In the year ended June 2022, 10.3 percent of New Zealand children were living in a household experiencing material hardship - unchanged from the previous year. Photo / Getty Images
Editorial
EDITORIAL
One in nine Kiwi kids misses out on what most reasonable New Zealanders consider essential - things such as fresh fruit and vegetables or a warm home.
Each instance of this is unforgivable. What is even more damning is that this is not new.
Child poverty rates for theyear ended June 2022 were unchanged from the previous year, according to figures released by Stats NZ yesterday.
”Child poverty statistics have not changed compared with last year,” general manager social and population insights Sean Broughton said. ”Compared to the baseline year, the year ended June 2018, eight of the nine child poverty measures have had statistically significant decreases.”

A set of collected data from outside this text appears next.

Lemma unindex_all (d : Doc) (keys : list string) (s : State) :
  cache_usable (cache s) →
  (∀ key, key ∈ keys → key = "id" ∨ is_Some (obj_get (c_schema c) key)) →
  (∀ key, key ∈ keys → is_Some (obj_get d key)) →
  ∃ s', promise_all (Collection.unindex c d <$> keys) s = (Ret tt, s') ∧
        cache s' = cache s ∧ heap s' = heap s ∧ seed s' = seed s ∧
        (∀ k, fs s !! k = None → fs s' !! k = None) ∧
        (∀ f fd v, f ∈ keys → f ≠ "id" → obj_get (c_schema c) f = Some fd →
                   fd_index fd = true → obj_get d f = Some v →
                   fs s' !! index_key rs c f v = None).
Proof.
  revert s. induction keys as [|key keys IH]; intros s Hc Hknown Hd.
  { exists s. split_and!; try done. by intros ??? ?%elem_of_nil. }
  destruct (unindex_run d key s Hc) as (s1 & H1 & Hc1 & Hh1 & Hs1 & Hn1 & Hg1).
  { apply Hknown, list_elem_of_here. }
  { apply Hd, list_elem_of_here. }
  destruct (IH s1) as (s' & Hrest & Hc' & Hh' & Hs' & Hn' & Hg').
  { by rewrite Hc1. }
  { intros ??. by apply Hknown, list_elem_of_further. }
  { intros ??. by apply Hd, list_elem_of_further. }
  exists s'. rewrite fmap_cons, (promise_all_cons_ret _ _ _ _ H1).
  split; [exact Hrest|].
  split_and!; try congruence.
  - intros k Hk. by apply Hn', Hn1.
  - intros f fd v [->|Hin]%elem_of_cons Hf Hfd Hidx Hv.
    + apply Hn'. by eapply Hg1.
    + by eapply Hg'.
Qed.

(** [delete] of a document the schema describes removes its index
    entries. *)
Lemma delete_run (d : Doc) (i : string) (s : State) :
  has_id d i → cache_usable (cache s) →
  (∀ key, key ∈ obj_keys d → key = "id" ∨ is_Some (obj_get (c_schema c) key)) →
  ∃ s', Collection.delete c d s = (Ret tt, s') ∧
        cache s' = cache s ∧ heap s' = heap s ∧ seed s' = seed s ∧
        (∀ f fd v, f ≠ "id" → obj_get (c_schema c) f = Some fd →
                   fd_index fd = true → obj_get d f = Some v →
                   fs s' !! index_key rs c f v = None).
Proof.
  intros [Hid Hi] Hc Hknown. unfold Collection.delete.
  unfold bind, lift. rewrite Hid. rewrite (data_path_plain c Hok) by done.
  destruct (storage_remove_plain (c_db c) rs Hroot
              (["data"; c_name c] ++ [i]) s)
    as (s1 & Hrm & _ & Hc1 & Hh1 & Hs1 & _);
    [simpl app; by plain_list3 c Hok|done|done|].
  destruct (unindex_all d (obj_keys d) s1)
    as (s' & Hrest & Hc' & Hh' & Hs' & _ & Hgone).
  { by rewrite Hc1. }
  { done. }
  { intros key Hkey. by apply obj_get_is_Some. }
  exists s'. rewrite (promise_all_cons_ret _ _ _ _ Hrm).
  split; [exact Hrest|].
  split_and!; try congruence.
  intros f fd v Hf Hfd Hidx Hv. eapply Hgone; try done.
  by eapply obj_get_elem.
Qed.

End DeleteEffects.
Section SingleEntry.

Context (c : Collection) (rs : list string).
Context (Hroot : canonical_root (c_db c) rs) (Hok : collection_ok c).


End SingleEntry.


(** ** Accumulation in a non-unique index *)

Section Accumulation.

Context (c : Collection) (rs : list string).
Context (Hroot : canonical_root (c_db c) rs) (Hok : collection_ok c).
Context (f : string) (fd : FieldDesc) (v : Json).
Context (Hf : f ≠ "id") (Hfd : obj_get (c_schema c) f = Some fd).
Context (Hidx : fd_index fd = true) (Hu : fd_unique fd = false).



End Accumulation.

(** ** The two passes of a query *)




Lemma probe_not_indexed (c : Collection) (q : Query) (cands : list JsVal)
    (key : string) (s : State) :
  is_indexed c key = false → Collection.probe c q cands key s = (Ret cands, s).
Proof.
  unfold is_indexed, Collection.probe. intros H. case_bool_decide; [done|].
  destruct (obj_get (c_schema c) key) as [fd|]; [|done]. by rewrite H.
Qed.


(** * Properties of the specification *)

(** C5. [Collection.create] never writes to storage: the file system and
    the cache are the same before and after a call, whether it returns the
    assembled document or throws (a missing required field, a uniqueness
    violation, or anything else). *)
Theorem create_never_writes (c : Collection) (ref : nat) (s : State) :
  fs (Collection.create c ref s).2 = fs s ∧
  cache (Collection.create c ref s).2 = cache s.
Proof.
  unfold Collection.create, bind.
  pose proof (create_fields_store c ref (obj_keys (c_schema c)) s) as [Hf Hc].
  destruct (Collection.create_fields c ref _ s) as [[[]|] s1]; simpl in *;
    [|done].
  destruct (emit_same_store (c_db c) (EvCreate ref) s1) as [(Hf' & Hc' & _) He].
  destruct (emit (c_db c) (EvCreate ref) s1) as [[[]|] s2]; simpl in *;
    by rewrite Hf', Hc'.
Qed.

(** C10. [Collection.create] mutates its argument in place.  Once the loop
    has reached the field [key] (the rounds for the fields before it
    returned), the caller's object holds what that round assigns -- the
    generated [id], or the resolved default of a required field that was
    missing -- in the final state of [create], whether [create] returns
    or throws afterwards; and when it returns, it returns the caller's
    reference.  Both [PlexDB] and [PlexServer] are covered ([c_db c] is
    any database). *)
Theorem create_mutates_argument (c : Collection) (ref : nat)
    (before after : list string) (key : string) (fd : FieldDesc)
    (d1 : Doc) (s s1 : State) :
  NoDup (obj_keys (c_schema c)) →
  obj_keys (c_schema c) = before ++ key :: after →
  obj_get (c_schema c) key = Some fd →
  Collection.create_fields c ref before s = (Ret tt, s1) →
  heap s1 !! ref = Some d1 →
  ∃ dfin,
    heap (Collection.create c ref s).2 !! ref = Some dfin ∧
    (∀ r, (Collection.create c ref s).1 = Ret r → r = ref) ∧
    (key = "id" → ∀ g, fd_default fd = Producer g →
       obj_get dfin "id" = Some (g (seed s1))) ∧
    (key ≠ "id" → fd_required fd = true → truthy (obj_get d1 key) = false →
       (∀ g, fd_default fd = Producer g →
          obj_get dfin key = Some (g (seed s1))) ∧
       (∀ j, fd_default fd = Constant j → truthy (Some j) = true →
          obj_get dfin key = Some j)).
Proof.
  intros Hnd Hkeys Hfd Hbefore Hd1.
  assert (key ∉ after) as Hnotin.
  { rewrite Hkeys in Hnd. apply NoDup_app in Hnd as (_ & _ & Hnd).
    by apply NoDup_cons in Hnd as [? _]. }
  (* the final heap: the round at [key], then the rounds after it *)
  assert (∃ dfin, heap (Collection.create c ref s).2 !! ref = Some dfin ∧
                  obj_get dfin key
                  = obj_get (resolved fd key d1 (seed s1)) key)
    as (dfin & Hfin & Hval).
  { unfold Collection.create. rewrite Hkeys.
    unfold bind at 1. rewrite create_fields_app.
    rewrite (bind_run _ _ _ _ _ Hbefore). simpl Collection.create_fields.
    unfold bind at 1.
    pose proof (create_field_round c ref key fd d1 s1 Hfd Hd1)
      as (_ & _ & Hh & _).
    destruct (Collection.create_field c ref key s1) as [[[]|e] s2];
      simpl in Hh; [|by eexists].
    destruct (create_fields_preserve c ref after _ s2 Hh)
      as (d' & Hd' & Hsame).
    destruct (Collection.create_fields c ref after s2) as [[[]|e] s3];
      simpl in Hd'.
    - unfold bind.
      destruct (emit_same_store (c_db c) (EvCreate ref) s3)
        as [(_ & _ & Hh' & _) He].
      destruct (emit (c_db c) (EvCreate ref) s3) as [[[]|] s4]; simpl in *;
        exists d'; rewrite Hh'; split; try done; by apply Hsame.
    - exists d'. split; [done|]. by apply Hsame. }
  exists dfin. split; [done|]. split_and!.
  - intros r. unfold Collection.create, bind.
    destruct (Collection.create_fields c ref (obj_keys (c_schema c)) s)
      as [[[]|] s2]; [|by simpl].
    destruct (emit (c_db c) (EvCreate ref) s2) as [[[]|] s3]; [|by simpl].
    simpl. by intros [= <-].
  - intros -> g Hg. rewrite Hval. unfold resolved. simpl. rewrite Hg.
    apply obj_get_set_eq.
  - intros Hkey Hreq Hfalsy. split.
    + intros g Hg. rewrite Hval. unfold resolved.
      rewrite bool_decide_eq_false_2 by done. rewrite Hreq, Hfalsy, Hg. simpl.
      apply obj_get_set_eq.
    + intros j Hj Htr. rewrite Hval. unfold resolved.
      rewrite bool_decide_eq_false_2 by done. rewrite Hreq, Hfalsy, Hj. simpl.
      rewrite Htr. apply obj_get_set_eq.
Qed.
(** ** The cache under the storage calls *)

Lemma write_json_cache (p : string) (v : JsVal) (s : State) :
  cache (write_json p v s).2 = cache s.
Proof.
  unfold write_json. destruct v as [j|]; [|done].
  unfold bind, gets, lift, set_fs.
  by destruct (Fs.write_file (fs s) p (JsonText j)).
Qed.
(** * jsonrpcserver: the responses returned by the dispatcher

    A shallow embedding of [jsonrpcserver/response.py] (the response classes
    and their wire serialisation) together with the request-side behaviour
    that the test-suite [test/test_request.py] exercises.

    Python values are embedded as the inductive type [PyVal]; a Python [dict]
    is an association list in insertion order whose keys are pairwise
    distinct ([wf_dict]); a Python exception is the [Raise] branch of
    [PyResult]. *)

From Stdlib Require Import List String Ascii ZArith Lia Bool Arith.
From Stdlib Require Import Permutation Sorted DecimalString.
Import ListNotations.
Open Scope string_scope.

(** ** Python values *)

Set Warnings "-register-all".

(** The values that can travel in a JSON-RPC message.  Strings are sequences
    of code points below 256; floating-point numbers are left out. *)
Inductive PyVal : Type :=
| PyNone
| PyBool (b : bool)
| PyInt (n : Z)
| PyStr (s : string)
| PyList (l : list PyVal)
| PyDict (d : list (string * PyVal)).

(** A dictionary with string keys, in insertion order. *)
Definition dict : Type := list (string * PyVal).

(** The exception classes raised by the embedded code. *)
Inductive PyExn : Type :=
| ValueError
| AttributeError
| KeyError
| TypeError.

Inductive PyResult (A : Type) : Type :=
| Ok (a : A)
| Raise (e : PyExn).

Arguments Ok {A} a.
Arguments Raise {A} e.

Definition bind {A B : Type} (m : PyResult A) (k : A -> PyResult B) : PyResult B :=
  match m with
  | Ok a => k a
  | Raise e => Raise e
  end.

Notation "x <- m ;; k" := (bind m (fun x => k))
  (at level 61, m at next level, right associativity).

(** Python truthiness, as used by [if x] and [not x]. *)
Definition truthy (v : PyVal) : bool :=
  match v with
  | PyNone => false
  | PyBool b => b
  | PyInt n => negb (n =? 0)%Z
  | PyStr s => negb (s =? EmptyString)
  | PyList l => match l with [] => false | _ :: _ => true end
  | PyDict d => match d with [] => false | _ :: _ => true end
  end.

(** Truthiness of a value that is either [None] or a dictionary. *)
Definition truthy_opt (j : option dict) : bool :=
  match j with
  | None => false
  | Some d => truthy (PyDict d)
  end.

(** ** Dictionaries *)

Definition keys (d : dict) : list string := map fst d.

(** The dictionary invariant: no key occurs twice. *)
Definition wf_dict (d : dict) : Prop := NoDup (keys d).

(** [k in d] *)
Fixpoint dict_contains (k : string) (d : dict) : bool :=
  match d with
  | [] => false
  | (k', _) :: t => if k' =? k then true else dict_contains k t
  end.

(** [d.get(k)] *)
Fixpoint dict_get (k : string) (d : dict) : option PyVal :=
  match d with
  | [] => None
  | (k', v) :: t => if k' =? k then Some v else dict_get k t
  end.

(** [d[k]], which raises [KeyError] on a missing key. *)
Definition dict_getitem (d : dict) (k : string) : PyResult PyVal :=
  match dict_get k d with
  | Some v => Ok v
  | None => Raise KeyError
  end.

(** [d[k] = v]: an existing key keeps its position, a new key goes last. *)
Fixpoint dict_setitem (d : dict) (k : string) (v : PyVal) : dict :=
  match d with
  | [] => [(k, v)]
  | (k', v') :: t =>
      if k' =? k then (k', v) :: t else (k', v') :: dict_setitem t k v
  end.

(** [v.items()]: only a dictionary has the method. *)
Definition items (v : PyVal) : PyResult (list (string * PyVal)) :=
  match v with
  | PyDict d => Ok d
  | _ => Raise AttributeError
  end.

(** [v[k] = x] on an arbitrary value: item assignment with a string key is
    supported by dictionaries only. *)
Definition setitem (v : PyVal) (k : string) (x : PyVal) : PyResult PyVal :=
  match v with
  | PyDict d => Ok (PyDict (dict_setitem d k x))
  | _ => Raise TypeError
  end.

(** [OrderedDict(pairs)]: the pairs are inserted one after the other. *)
Definition OrderedDict (pairs : list (string * PyVal)) : dict :=
  fold_left (fun d kv => dict_setitem d (fst kv) (snd kv)) pairs [].

(** ** [list.index] and [sorted] *)

(** [l.index(x)]: the first position of [x], [ValueError] when absent. *)
Fixpoint index (l : list string) (x : string) : PyResult nat :=
  match l with
  | [] => Raise ValueError
  | y :: t => if y =? x then Ok 0 else i <- index t x ;; Ok (S i)
  end.

(** The key function is applied to every element, in order, before any
    comparison takes place. *)
Fixpoint decorate {A : Type} (key : A -> PyResult nat) (l : list A)
  : PyResult (list (nat * A)) :=
  match l with
  | [] => Ok []
  | x :: t => n <- key x ;; r <- decorate key t ;; Ok ((n, x) :: r)
  end.

(** Stable insertion: the new element goes in front of the elements whose
    key is not smaller. *)
Fixpoint insert_stable {A : Type} (x : nat * A) (l : list (nat * A))
  : list (nat * A) :=
  match l with
  | [] => [x]
  | y :: t => if (fst x <=? fst y)%nat then x :: y :: t else y :: insert_stable x t
  end.

Definition sort_stable {A : Type} (l : list (nat * A)) : list (nat * A) :=
  fold_right insert_stable [] l.

(** [sorted(l, key=key)]: a stable sort on the computed keys. *)
Definition sorted {A : Type} (l : list A) (key : A -> PyResult nat)
  : PyResult (list A) :=
  d <- decorate key l ;; Ok (map snd (sort_stable d)).

(** ** [_sort_response] *)

Definition root_order : list string := ["jsonrpc"; "result"; "error"; "id"].
Definition error_order : list string := ["code"; "message"; "data"].

Definition _sort_response (response : dict) : PyResult dict :=
  response' <-
    (if dict_contains "error" response then
       e <- dict_getitem response "error" ;;
       its <- items e ;;
       s <- sorted its (fun k => index error_order (fst k)) ;;
       Ok (dict_setitem response "error" (PyDict (OrderedDict s)))
     else Ok response) ;;
  s <- sorted response' (fun k => index root_order (fst k)) ;;
  Ok (OrderedDict s).

(** ** [json.dumps] *)

Definition dquote : string := String "034"%char EmptyString.
Definition backslash : string := String "092"%char EmptyString.

Definition hex_digit (n : nat) : ascii :=
  nth n (list_ascii_of_string "0123456789abcdef") "0"%char.
(** * Heart-rate estimation engine: a shallow embedding and its properties

    The development follows the JavaScript sources of the repository.

    Definitions:
    - [Js]       : the array and [Math] primitives the sources use, and
                   the rounding of double arithmetic;
    - [Binary64] : the expressions in double arithmetic once more, over
                   the binary64 numbers of the kernel;
    - [Number], [Signal] : the conditioning pipeline ([filterSignal]) and
                   the peak detector ([detectPeaks]) over an abstract
                   number interface, with exact rationals as an instance;
    - [Engine]   : the buffered calculator "with complete protection"
                   (contact hysteresis, 1000-sample window, three rate
                   methods, initial correction, consensus, high-zone
                   restriction, zones, response record);
    - [Advanced] : [processHeartRate] of heartRateProcessor.js with its
                   jump limiting and display smoothing;
    - [Scenario] : synthetic recordings and the states they lead to;
    - [Spec], [Shape] : the predicates the statements are phrased with;
    - [AdvancedPeaks] : the peak detector of the advanced processor;
    - [Batch]    : the per-batch calculator the server imports;
    - [Server]   : the two POST endpoints, the broadcast and the clean-up
                   timer of server.js;
    - [Inline]   : the processor inside the earlier server;
    - [Requests] : clocks, processors and file systems for the examples.

    Properties follow, grouped by component.

    Conventions.  Samples, indices, BPM values, counters and millisecond
    timestamps are integers ([Z]); they stand for the doubles that hold
    them, which is exact below 2^53.  Expressions that the source
    evaluates with a division or a decimal literal are written over the
    rationals ([Q]) and rounded with [Math_round].  The initial
    correction, the blend of the consensus and the rates from the peak
    count (methods 2 and 3) round every operation and every literal to
    the nearest double, as the source does ([Js.double] and the
    operations built on it).  The other quotients and products (the
    mean of the intervals of method 1, the mean of the history, the
    share of low samples, the required streak, the display smoothing and
    the confidence of the advanced processor, the rate and the quality
    of the inline processor) are written over the exact rationals.  The
    signal conditioner and the peak detector, whose
    values are genuinely real-valued, are written once over the number
    interface so that the index-level results hold for every
    implementation of the arithmetic and of the comparison.  The module
    variables of the sources become a state record that each call takes
    and returns; [Date.now()] becomes an argument. *)

From Stdlib Require Import String DecimalString.
From Stdlib Require Import ZArith QArith Qround Qminmax Qpower List Bool Lia Lqa.
From Stdlib Require Floats Uint63.
Import ListNotations.

Local Open Scope string_scope.
Local Open Scope list_scope.
Local Open Scope Z_scope.

(** ** JavaScript primitives *)

Module Js.

(** [Math.round]: nearest integer, ties towards plus infinity. *)
Definition Math_round (x : Q) : Z := Qfloor (x + (1 # 2))%Q.

(** [Math.floor]. *)
Definition Math_floor (x : Q) : Z := Qfloor x.

(** Integer literal as a rational. *)
Definition num (z : Z) : Q := inject_Z z.

(** Template-literal rendering of an integer, [`${n}`]. *)
Definition toString (z : Z) : string := NilZero.string_of_int (Z.to_int z).

(** [a.slice(-n)] for [n > 0]: the last [n] elements (the whole array
    when it is shorter). *)
Definition sliceLast {A} (n : nat) (a : list A) : list A :=
  skipn (length a - n)%nat a.

(** [a.slice(0, n)]. *)
Definition slicePrefix {A} (n : nat) (a : list A) : list A := firstn n a.

(** [a.unshift(x)]. *)
Definition unshift {A} (x : A) (a : list A) : list A := x :: a.

(** [a.pop()], keeping the array. *)
Definition pop {A} (a : list A) : list A := removelast a.

(** Insertion sort driven by a strict "comes before" test.  On a total
    order every comparison sort returns the same sequence, so this
    stands for [Array.prototype.sort] with a numeric comparator. *)
Fixpoint insertBy {A} (before : A -> A -> bool) (x : A) (l : list A) : list A :=
  match l with
  | [] => [x]
  | y :: l' => if before y x then y :: insertBy before x l' else x :: l
  end.

Definition sortBy {A} (before : A -> A -> bool) (l : list A) : list A :=
  fold_right (insertBy before) [] l.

Almost unbelievably, the Government is attempting to interpret this intolerable situation as “continued progress”. Minister for Child Poverty Reduction Jan Tinetti yesterday declared: “Despite the most challenging economic conditions in a generation or more, actions taken by the Government have ensured that New Zealand children have not fallen backwards”.
The minister then cited Government initiatives such as Covid-19 Wage Subsidy Scheme, doubling of Winter Energy payments and increases to Working for Families and benefit levels as helping poverty rates continue to “track down”. This attempt to claim victory out of obvious defeat from a minister warranted with a portfolio marked “reduction” is a textbook political obfuscation.
There is no doubt this Government has initiated measures it believed would help the situation. Further measures coming, such as Family Tax Credit and Best Start payments, due to begin on April 1, will certainly be beneficial to many low- and middle-income families.
There are calls from the Green Party to lift social welfare benefits to liveable levels, expand Working for Families, and double Best Start and make it universal for the first three years. But these are, once again, measures that will assist few in real straits and benefit more who are not.
Impoverished families and their children have fallen through gaps and we - our government, their agencies and us, as a civilised country - have failed to catch them.
The problem is, too much attention is still paid to middle New Zealand, where the need may exist but is lesser. This is also territory where voters amass, and therefore matter. The theory of lifting all boats together fails when some are underwater. More specifically targeted measures are needed to resource community groups in touch with these kids at the bottom of the heap.
Parental choices may be to blame but are no excuse for a nation. These children did not choose their parents; or their plight.
The Child Poverty Reduction Act 2018 sought to depoliticise the issue by making real data more transparent. This may have led to the UN Committee on the Rights of the Child discovering and calling out our shameful neglect.
New Zealanders need to stop asking what political parties are offering for themselves and demanding to know what will be done for these wretchedly desperate children.